Australia 1995 - 1996 (219).webp
Jump forward to 2009, i'm stuck in a crap failing marriage and decide to buy one. I buy a STTNG and pay waaaaay too much for it, but i love the damn thing. Very soon afterwards I contact Stan Simpson somehow (@bartron) and he gets me to come along to my first ever league meeting - at Dawn Raison's place as part of the London & SE League. While there, i meet for the first time @Matt Vince @johnwhitfield, Martin Ayub, Mike Parkins, a few others. The rest is history, it's not a hobby you turn away from - i did, from 2017-2024, but i missed the people and ended up coming back with a vengeance. I currently own 11 and have 3 in my living room, but over 80 have passed through my hands over the years (50 or so different titles) and i have no intention of stopping.
 
I never really played pinball as a kid, I'd play a very occasional split flipper with my mum if she was paying but there was better value to be had pooling my money with one of my brothers and playing a tag team on WWF Wrestlefest.

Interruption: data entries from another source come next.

Lemma after_the_walk ticks :
  Rhino.reached now ticks 9 ->
  Rhino.legsPlaying (Rhino.run start ticks) = false
  /\ positionX (Rhino.run start ticks) = -9.5
  /\ (exists t1 t2,
        fired (Rhino.run start ticks) = [(PauseLegs, t2); (PlayLegs, t1)]
        /\ 5 <= t1 - now /\ 9 <= t2 - now)
  /\ forall r, ~ Rhino.isLeg fl bl fr br r -> Some r <> neck ->
       skeleton (Rhino.run start ticks) r = sk r.
Proof.
  intros R9.
  pose proof (reached_mono now ticks 5 9) as M59.
  destruct (onSchedule_run sk found fl bl fr br neck now ticks)
    as [(N5 & _)|[(_ & N9 & _)|[(_ & _ & _ & T)|(_ & _ & S)]]];
    [exfalso; apply N5, M59; [lra|assumption]|tauto| |].
  - destruct T as (sk' & x & lp & lt & t1 & t2 & Hs & Hx & Ht1 & Ht2 & Hsk).
    unfold Rhino.shaped in Hs. rewrite Hs.
    repeat split; eauto.
  - destruct S as (sk' & x & lp & lt & t1 & t2 & Hs & Hx & Ht1 & Ht2 & _ & Hsk).
    unfold Rhino.shaped in Hs. rewrite Hs.
    repeat split; eauto.
Qed.

Lemma during_the_turn ticks t n :
  neck = Some n ->
  Rhino.reached now ticks 9 -> ~ Rhino.reached now ticks 10.8 ->
  9 <= t - now < 10.8 ->
  quaternion (skeleton (Rhino.tick t (Rhino.run start ticks)) n)
  = slerpQuaternions (quaternion (sk n)) Rhino.lookAtViewerQuat
      (ease Power2Out ((t - now - 9) / 1.8)).
Proof.
  intros Hn R9 N108 Ht.
  pose proof (reached_mono now ticks 5 9) as M59.
  destruct (onSchedule_run sk found fl bl fr br neck now ticks)
    as [(N5 & _)|[(_ & N9 & _)|[(_ & _ & Sn & T)|(_ & [?|Hnone] & _)]]];
    [exfalso; apply N5, M59; [lra|assumption]|tauto| |tauto|congruence].
  now apply (tick_turning sk found fl bl fr br neck now t _ Sn T).
Qed.

Lemma after_the_turn ticks n :
  neck = Some n ->
  Rhino.reached now ticks 10.8 ->
  quaternion (skeleton (Rhino.run start ticks) n)
  = slerpQuaternions (quaternion (sk n)) Rhino.lookAtViewerQuat 1
  /\ Rhino.bodyPending (Rhino.run start ticks) = [].
Proof.
  intros Hn R108.
  pose proof (reached_mono now ticks 5 10.8) as M5.
  pose proof (reached_mono now ticks 9 10.8) as M9.
  destruct (onSchedule_run sk found fl bl fr br neck now ticks)
    as [(N5 & _)|[(_ & N9 & _)|[(_ & N108 & _)|(_ & _ & S)]]];
    [exfalso; apply N5, M5; [lra|assumption]
    |exfalso; apply N9, M9; [lra|assumption]|tauto|].
  destruct S as (sk' & x & lp & lt & t1 & t2 & Hs & Hx & Ht1 & Ht2 & Hq & _).
  unfold Rhino.shaped in Hs. rewrite Hs.
  split; [now apply Hq|reflexivity].
Qed.

End Sequence.

(** The neck is none of the leg joints: the five names differ. *)
Lemma neck_is_no_leg sk nodes fl bl fr br n :
  Rhino.collectBones sk nodes !! "Front_leg_1_L"%string = Some fl ->
  Rhino.collectBones sk nodes !! "Back_leg_1_L"%string = Some bl ->
  Rhino.collectBones sk nodes !! "Front_leg_1_R"%string = Some fr ->
  Rhino.collectBones sk nodes !! "Back_leg_1_R"%string = Some br ->
  Rhino.collectBones sk nodes !! "Neck_mover_bone"%string = Some n ->
  ~ Rhino.isLeg fl bl fr br n.
Proof.
  intros Hfl Hbl Hfr Hbr Hn [E|[E|[E|E]]].
  - apply (collectBones_distinct sk nodes "Neck_mover_bone" "Front_leg_1_L" n fl);
      [discriminate|exact Hn|exact Hfl|exact E].
  - apply (collectBones_distinct sk nodes "Neck_mover_bone" "Back_leg_1_L" n bl);
      [discriminate|exact Hn|exact Hbl|exact E].
  - apply (collectBones_distinct sk nodes "Neck_mover_bone" "Front_leg_1_R" n fr);
      [discriminate|exact Hn|exact Hfr|exact E].
  - apply (collectBones_distinct sk nodes "Neck_mover_bone" "Back_leg_1_R" n br);
      [discriminate|exact Hn|exact Hbr|exact E].
Qed.

(** C4. When the four leg joints resolve, the body timeline holds, in
    this order, the wait from 0 to 5, the call that plays the leg loop
    at 5, the root-position tween from 5 to 9, the call that pauses the
    leg loop at 9 and, if the neck resolved, the blend at 9 lasting 1.8
    with the out ease, from the neck's orientation at setup to the
    look-at-viewer orientation.  Along any ticks of the sequencer: the
    leg loop, paused at first, is played exactly once, at the first tick
    at or after 5, and not before; it is paused at the first tick at or
    after 9, where the root reaches its destination, and pausing leaves
    its playhead where it is, wherever in the cycle; until then no
    joint but the legs is written, so the orientation that the blend
    starts from is the neck's current one; a tick during the blend sets
    the neck to the interpolation at the eased share of 1.8, and from
    10.8 on the neck holds the look-at-viewer end of the blend. *)
Theorem C4_mascot_sequence :
  forall (L : Library) (scene : RhinoScene) (sk : Skeleton) (now : R)
         (fl bl fr br : Ref),
    groupMounted scene = true ->
    Rhino.collectBones sk (rhinoNodes scene) !! "Front_leg_1_L"%string = Some fl ->
    Rhino.collectBones sk (rhinoNodes scene) !! "Back_leg_1_L"%string = Some bl ->
    Rhino.collectBones sk (rhinoNodes scene) !! "Front_leg_1_R"%string = Some fr ->
    Rhino.collectBones sk (rhinoNodes scene) !! "Back_leg_1_R"%string = Some br ->
    let neck :=
      Rhino.collectBones sk (rhinoNodes scene) !! "Neck_mover_bone"%string in
    let s0 := Rhino.mount scene sk now in
    Rhino.legsPlaying s0 = false
    /\ Rhino.bodyPending s0 =
         [(0, To Nothing 5 DefaultEase); (5, Call PlayLegs);
          (5, To (RootX (-15) (-9.5)) 4 Power2InOut); (9, Call PauseLegs)]
         ++ match neck with
            | Some n =>
                [(9, To (NeckLookAt n (quaternion (sk n))) 1.8 Power2Out)]
            | None => []
            end
    /\ (forall (s : RhinoState) (tl : Timelines) (t : R),
          timelines s = Some tl ->
          exists tl',
            timelines (Rhino.fire PauseLegs t s) = Some tl'
            /\ paused (legTl tl') = true
            /\ playhead (legTl tl') = playhead (legTl tl))
    /\ forall ticks : list R,
         (~ Rhino.reached now ticks 5 ->
            fired (Rhino.run s0 ticks) = []
            /\ Rhino.legsPlaying (Rhino.run s0 ticks) = false
            /\ positionX (Rhino.run s0 ticks) = -15
            /\ skeleton (Rhino.run s0 ticks) = sk)
         /\ (Rhino.reached now ticks 5 -> ~ Rhino.reached now ticks 9 ->
               Rhino.legsPlaying (Rhino.run s0 ticks) = true
               /\ (exists t1, fired (Rhino.run s0 ticks) = [(PlayLegs, t1)]
                              /\ 5 <= t1 - now)
               /\ forall n, neck = Some n ->
                    skeleton (Rhino.run s0 ticks) n = sk n)
         /\ (Rhino.reached now ticks 9 ->
               Rhino.legsPlaying (Rhino.run s0 ticks) = false
               /\ positionX (Rhino.run s0 ticks) = -9.5
               /\ exists t1 t2,
                    fired (Rhino.run s0 ticks)
                      = [(PauseLegs, t2); (PlayLegs, t1)]
                    /\ 5 <= t1 - now /\ 9 <= t2 - now)
         /\ (forall n t, neck = Some n ->
               Rhino.reached now ticks 9 -> ~ Rhino.reached now ticks 10.8 ->
               9 <= t - now < 10.8 ->
               quaternion (skeleton (Rhino.tick t (Rhino.run s0 ticks)) n)
               = slerpQuaternions (quaternion (sk n)) Rhino.lookAtViewerQuat
                   (ease Power2Out ((t - now - 9) / 1.8)))
         /\ (forall n, neck = Some n -> Rhino.reached now ticks 10.8 ->
               quaternion (skeleton (Rhino.run s0 ticks) n)
               = slerpQuaternions (quaternion (sk n)) Rhino.lookAtViewerQuat 1
               /\ Rhino.bodyPending (Rhino.run s0 ticks) = []).
Proof.
  intros L scene sk now fl bl fr br Hm Hfl Hbl Hfr Hbr neck s0.
  subst s0. rewrite (mount_with_legs scene sk now fl bl fr br Hm Hfl Hbl Hfr Hbr).
  fold neck.
  split; [reflexivity|].
  split; [apply placed_positions|].
  split.
  { intros s tl t Hs. unfold Rhino.fire. rewrite Hs. eexists.
    split; [reflexivity|]. split; reflexivity. }
  intros ticks.
  split; [apply before_the_walk|].
  split.
  { intros R5 N9.
    destruct (during_the_walk sk (Rhino.collectBones sk (rhinoNodes scene))
                fl bl fr br neck now ticks R5 N9)
      as (Hp & Hf & Hsk).
    split; [exact Hp|]. split; [exact Hf|].
    intros n Hn. apply Hsk.
    now apply (neck_is_no_leg sk (rhinoNodes scene) fl bl fr br n). }
  split.
  { intros R9.
    destruct (after_the_walk sk (Rhino.collectBones sk (rhinoNodes scene))
                fl bl fr br neck now ticks R9)
      as (Hp & Hx & Hf & _).
    auto. }
  split.
  - intros n t. apply during_the_turn.
  - intros n. apply after_the_turn.
Qed.

Lemma C4_mascot_sequence_witness :
  Rhino.legsPlaying (Rhino.mount Examples.rhino Examples.joints 0) = false
  /\ Rhino.bodyPending (Rhino.mount Examples.rhino Examples.joints 0) =
       [(0, To Nothing 5 DefaultEase); (5, Call PlayLegs);
        (5, To (RootX (-15) (-9.5)) 4 Power2InOut); (9, Call PauseLegs);
        (9, To (NeckLookAt 4%nat (quaternion (Examples.joints 4%nat))) 1.8
              Power2Out)].
Proof.
  pose proof (C4_mascot_sequence Examples.linearLibrary Examples.rhino
                Examples.joints 0 0%nat 1%nat 2%nat 3%nat
                eq_refl eq_refl eq_refl eq_refl eq_refl) as (Hp & Hb & _).
  split; [exact Hp|exact Hb].
Defined.

(** C7. If any leg joint fails to resolve, setup logs the diagnostic
    and returns before any timeline exists; from there on no tick
    changes anything, so no joint is ever written.  If the four leg
    joints resolve and only the neck does not, a diagnostic is logged,
    the leg loop and the first four steps of the body timeline are what
    they are with a neck, the look-at step alone is absent, the walk
    runs as in C4, and no joint but the legs is ever written. *)
Theorem C7_missing_joints :
  forall (L : Library) (scene : RhinoScene) (sk : Skeleton) (now : R),
    groupMounted scene = true ->
    let found := Rhino.collectBones sk (rhinoNodes scene) in
    let s0 := Rhino.mount scene sk now in
    (found !! "Front_leg_1_L"%string = None
     \/ found !! "Back_leg_1_L"%string = None
     \/ found !! "Front_leg_1_R"%string = None
     \/ found !! "Back_leg_1_R"%string = None ->
       timelines s0 = None
       /\ MissingLegBones ∈ rhinoWarnings s0
       /\ forall ticks : list R,
            Rhino.run s0 ticks = s0
            /\ skeleton (Rhino.run s0 ticks) = sk
            /\ fired (Rhino.run s0 ticks) = [])
    /\ (forall fl bl fr br : Ref,
          found !! "Front_leg_1_L"%string = Some fl ->
          found !! "Back_leg_1_L"%string = Some bl ->
          found !! "Front_leg_1_R"%string = Some fr ->
          found !! "Back_leg_1_R"%string = Some br ->
          (found !! "Neck_mover_bone"%string = None ->
             rhinoWarnings s0 = [NeckBoneNotFound]
             /\ timelines s0 =
                  Some {| legTl := {| loopSteps := Rhino.legSteps fl bl fr br;
                                      paused := true; playhead := 0 |};
                          bodyTl := {| created := now;
                                       pending := Rhino.place 0 Rhino.walkSteps |};
                          lastTick := now |}
             /\ forall ticks : list R,
                  (forall r, ~ Rhino.isLeg fl bl fr br r ->
                     skeleton (Rhino.run s0 ticks) r = sk r)
                  /\ (Rhino.reached now ticks 5 ->
                      ~ Rhino.reached now ticks 9 ->
                      Rhino.legsPlaying (Rhino.run s0 ticks) = true)
                  /\ (Rhino.reached now ticks 9 ->
                      Rhino.legsPlaying (Rhino.run s0 ticks) = false
                      /\ positionX (Rhino.run s0 ticks) = -9.5))
          /\ (forall n : Ref,
                found !! "Neck_mover_bone"%string = Some n ->
                rhinoWarnings s0 = []
                /\ timelines s0 =
                     Some {| legTl := {| loopSteps := Rhino.legSteps fl bl fr br;
                                         paused := true; playhead := 0 |};
                             bodyTl :=
                               {| created := now;
                                  pending :=
                                    Rhino.place 0
                                      (Rhino.walkSteps
                                       ++ [To (NeckLookAt n (quaternion (sk n)))
                                             1.8 Power2Out]) |};
                             lastTick := now |})).
Proof.
  intros L scene sk now Hm found s0. split.
  - intros Hmiss.
    destruct (mount_without_legs scene sk now Hm Hmiss)
      as (Ht & Hsk & Hf & _ & Hw).
    split; [exact Ht|]. split; [exact Hw|].
    intros ticks. fold s0 in Ht, Hsk, Hf.
    rewrite (run_without_timelines s0 ticks Ht). auto.
  - intros fl bl fr br Hfl Hbl Hfr Hbr.
    subst s0. rewrite (mount_with_legs scene sk now fl bl fr br Hm Hfl Hbl Hfr Hbr).
    fold found. split.
    + intros Hn. rewrite Hn.
      split; [reflexivity|]. split.
      { unfold Rhino.walking. cbn [timelines Rhino.lookSteps].
        now rewrite app_nil_r. }
      intros ticks.
      split; [|split].
      * intros r Hr.
        destruct (onSchedule_run sk found fl bl fr br None now ticks)
          as [(_ & lt & Hs)|[(_ & _ & K)|[(_ & _ & [? [=]] & _)|(_ & _ & S)]]].
        -- unfold Rhino.shaped in Hs. now rewrite Hs.
        -- destruct K as (sk' & x & lp & lt & t1 & Hs & _ & Hsk).
           unfold Rhino.shaped in Hs. rewrite Hs. now apply Hsk.
        -- destruct S as (sk' & x & lp & lt & t1 & t2 & Hs & _ & _ & _ & _ & Hsk).
           unfold Rhino.shaped in Hs. rewrite Hs. now apply Hsk.
      * intros R5 N9.
        now destruct (during_the_walk sk found fl bl fr br None now ticks R5 N9).
      * intros R9.
        destruct (after_the_walk sk found fl bl fr br None now ticks R9)
          as (Hp & Hx & _). auto.
    + intros n Hn. rewrite Hn. split; reflexivity.
Qed.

In 2021 I herniated 2 discs in my back, so badly I temporarily couldn't move my legs and had to get an ambulance to hospital. What could have caused such a bad injury? I was taking my trousers off 😂

Anyway, I couldn't get out of bed without help for a while. I couldn't sit, I couldn't manage the stairs etc... I was bored but also found it hard to concentrate on much due to the medication. I don't remember how but I found virtual pinball on ipad and spent a fair bit of time playing that. After a while of repeatedly playing mostly MM I looked more into virtual pinball and by coincidence a virtual machine came up on a local facebook group, hubby saw the ad, sent it to me and he ended up going to see it. The seller had a van and agreed to deliver it the next week, it was an old Roadshow cab and much bigger than I expected!

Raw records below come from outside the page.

Example scenario_screenshot_timeout :
  (run (screenshot url0 false dimensions0 None)
     (browser_with timeout_error no_meta)).1
  = Rejected (ScreenshotErr {| message := "NoResponse";
                               name := "ScreenshotError";
                               type := NoResponse |}).
Proof. reflexivity. Qed.

(** The user agent is overridden exactly for a mobile request, and the
    viewport carries the flag of the request. *)
Lemma serialize_device config url isMobile b :
  settles (newPage b) = Fulfilled () →
  settles (setViewport b) = Fulfilled () →
  take (List.length (opening (Config.width config) (Config.height config) isMobile))
    (trace (run (serialize config url isMobile) b).2)
  = opening (Config.width config) (Config.height config) isMobile.
Proof. intros HnewPage HsetViewport. run_as res σ; done. Qed.

(** What [serialize] returns, when it returns and [resp] is in its variable
    [response]. *)
Lemma serialize_returned_status config url isMobile b resp r σ :
  run (serialize config url isMobile) b = (Fulfilled r, σ) →
  serialize_response b = Some resp →
  status r = resolve_status (Puppeteer.status resp) (newStatusCode b).
Proof.
  intros Hrun Hresp.
  pose proof (serialize_result config url isMobile b) as Hres.
  rewrite Hrun, Hresp in Hres. unfold rendered_outcome in Hres. simpl in Hres.
  destruct (settles (newPage b)); [|done].
  destruct (settles (setViewport b)); [|done].
  destruct (settles (outerHTML b)); [|done].
  destruct (settles (close b)); [|done].
  simpl in Hres. by injection Hres as ->.
Qed.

That virtual machine kept my sanity during recovery. I would go play for a little bit and then go back and lie down and research how to load new tables and upgrade the system. As I got better I started doing some physical upgrades as well as software and playing. It kept my brain active learning something new but also gave me something new to enjoy and look forward to.

A few months later we moved house and had more space, there was a bedroom I could use for an arcade and I planned to have my vpin and eventually 2 real machines. That was all there was space for.... we all know how that goes. Garage conversion came next which brought more space but also meant not having to get machines up and down stairs so I was able to move machines in and out more easily and I've definitely taken advantage of that :)

I sometimes wonder if hubby regrets sending me that facebook ad 😂 but I can't imagine not having pinball as a hobby now. I really don't look forward to the day I can't play anymore... All the more reason to play more now :D
 
I remember putting atleast 10 50p pieces a sitting into a STTNG at the Malt Shovel pub where my parents would take me and my brother on a weekend. At home we used to take it in turns to play Amiga/Dos games like Pinball Illusions/Dreams. Going out on my own as a teenager I'd sink hours into an Adams Family at the cinema complex where it was the only machine. Sometime in the 90s pinball just went away like it had never happened. They ceased being wherever I was.

Fast forward to my 30s (2018/19) I was a video game developer and had become thoroughly disenfranchised with video games - making them and playing them. I was trying to get into playing old arcade games with friends online as a form of retro release from the day job, honestly I just didn't want to look at a screen again for a decade. By happenstance we turned to Visual Pinball as the next logical step further back. I was instantly reminded that I had infact loved pinball and genuinely had no idea so many machines existed and were in circulation.

I took myself to Arcade Club in Bury for a few hours, stayed all day playing Elvira and the Party Monsters, came home and found this forum and bought one. It had no legs, half the boards were missing, it's guts were hanging out but just owning it felt like I'd thrown off the shackles of 2 decades of melting my brain.

I've now owned 10 or so, have two in my converted garage and ideally will have 3 or 4 when prices get to where they're going. I play them with my kids (3 and 4) and watch them soaking in the flashing lights and hearing the pops and never tire of their excitement when the balls come flooding out. They also sit and ask questions and watch as I put them back together, repair them and care for them. Like many things from that time period, pinball represents a pinnacle moment in consumerism where things in the physical world could excite us yet we could still aspire to influence them and learn how they work, maybe even build them ourselves. I genuinely think there's something fundamental to keeping ourselves routed in the physical so I always intend to keep pinball machines around to give my kids an outlet to extract dopamine in perhaps one of the last none corruptable consumer goods.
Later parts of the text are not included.